(EXTRACTED DATA)

(** *** What the line loop does keep: messages without empty lines *)

Lemma glue_app (s1 s2 c1 c2 : list str) :
  length s1 = length c1 ->
  glue (s1 ++ s2) (c1 ++ c2) = glue s1 c1 ++ glue s2 c2.
Proof.
  revert c1. induction s1 as [| s s1 IH]; intros [| c c1] Hlen;
    try discriminate; [reflexivity |].
  cbn [app glue]. rewrite IH by (cbn [length] in Hlen; lia).
  now rewrite <- !app_assoc.
Qed.

Lemma glue_direct (pieces : list str) :
  glue (repeat [] (length pieces)) pieces = concat pieces.
Proof.
  induction pieces as [| p pieces IH]; [reflexivity |].
  cbn [length repeat glue concat app]. now rewrite IH.
Qed.

Lemma rejoin_glue (c : str) (seps chunks : list str) :
  length seps = length chunks ->
  rejoin (c :: chunks) seps = c ++ glue seps chunks.
Proof.
  revert c seps. induction chunks as [| c' chunks IH]; intros c seps Hlen.
  - destruct seps; [| discriminate]. cbn [rejoin glue]. now rewrite app_nil_r.
  - destruct seps as [| s seps]; [discriminate |].
    cbn [length] in Hlen.
    change (rejoin (c :: c' :: chunks) (s :: seps))
      with (c ++ s ++ rejoin (c' :: chunks) seps).
    rewrite IH by lia. reflexivity.
Qed.

Lemma glue_snoc (seps chunks : list str) (c x : str) :
  length seps = length (chunks ++ [c]) ->
  glue seps (chunks ++ [c ++ x]) = glue seps (chunks ++ [c]) ++ x.
Proof.
  revert seps. induction chunks as [| c0 chunks IH]; intros [| s seps] Hlen;
    try discriminate; cbn [app glue].
  - destruct seps; cbn [glue]; now rewrite !app_nil_r, <- !app_assoc.
  - rewrite IH by (cbn [app length] in Hlen; lia). now rewrite <- !app_assoc.
Qed.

(WHAT THIS TASK INVOLVES) The listing above should be printed again in full, unchanged.

(ANSWER TO THIS EXERCISE)
(** *** What the line loop does keep: messages without empty lines *)

Lemma glue_app (s1 s2 c1 c2 : list str) :
  length s1 = length c1 ->
  glue (s1 ++ s2) (c1 ++ c2) = glue s1 c1 ++ glue s2 c2.
Proof.
  revert c1. induction s1 as [| s s1 IH]; intros [| c c1] Hlen;
    try discriminate; [reflexivity |].
  cbn [app glue]. rewrite IH by (cbn [length] in Hlen; lia).
  now rewrite <- !app_assoc.
Qed.

Lemma glue_direct (pieces : list str) :
  glue (repeat [] (length pieces)) pieces = concat pieces.
Proof.
  induction pieces as [| p pieces IH]; [reflexivity |].
  cbn [length repeat glue concat app]. now rewrite IH.
Qed.

Lemma rejoin_glue (c : str) (seps chunks : list str) :
  length seps = length chunks ->
  rejoin (c :: chunks) seps = c ++ glue seps chunks.
Proof.
  revert c seps. induction chunks as [| c' chunks IH]; intros c seps Hlen.
  - destruct seps; [| discriminate]. cbn [rejoin glue]. now rewrite app_nil_r.
  - destruct seps as [| s seps]; [discriminate |].
    cbn [length] in Hlen.
    change (rejoin (c :: c' :: chunks) (s :: seps))
      with (c ++ s ++ rejoin (c' :: chunks) seps).
    rewrite IH by lia. reflexivity.
Qed.

Lemma glue_snoc (seps chunks : list str) (c x : str) :
  length seps = length (chunks ++ [c]) ->
  glue seps (chunks ++ [c ++ x]) = glue seps (chunks ++ [c]) ++ x.
Proof.
  revert seps. induction chunks as [| c0 chunks IH]; intros [| s seps] Hlen;
    try discriminate; cbn [app glue].
  - destruct seps; cbn [glue]; now rewrite !app_nil_r, <- !app_assoc.
  - rewrite IH by (cbn [app length] in Hlen; lia). now rewrite <- !app_assoc.
Qed.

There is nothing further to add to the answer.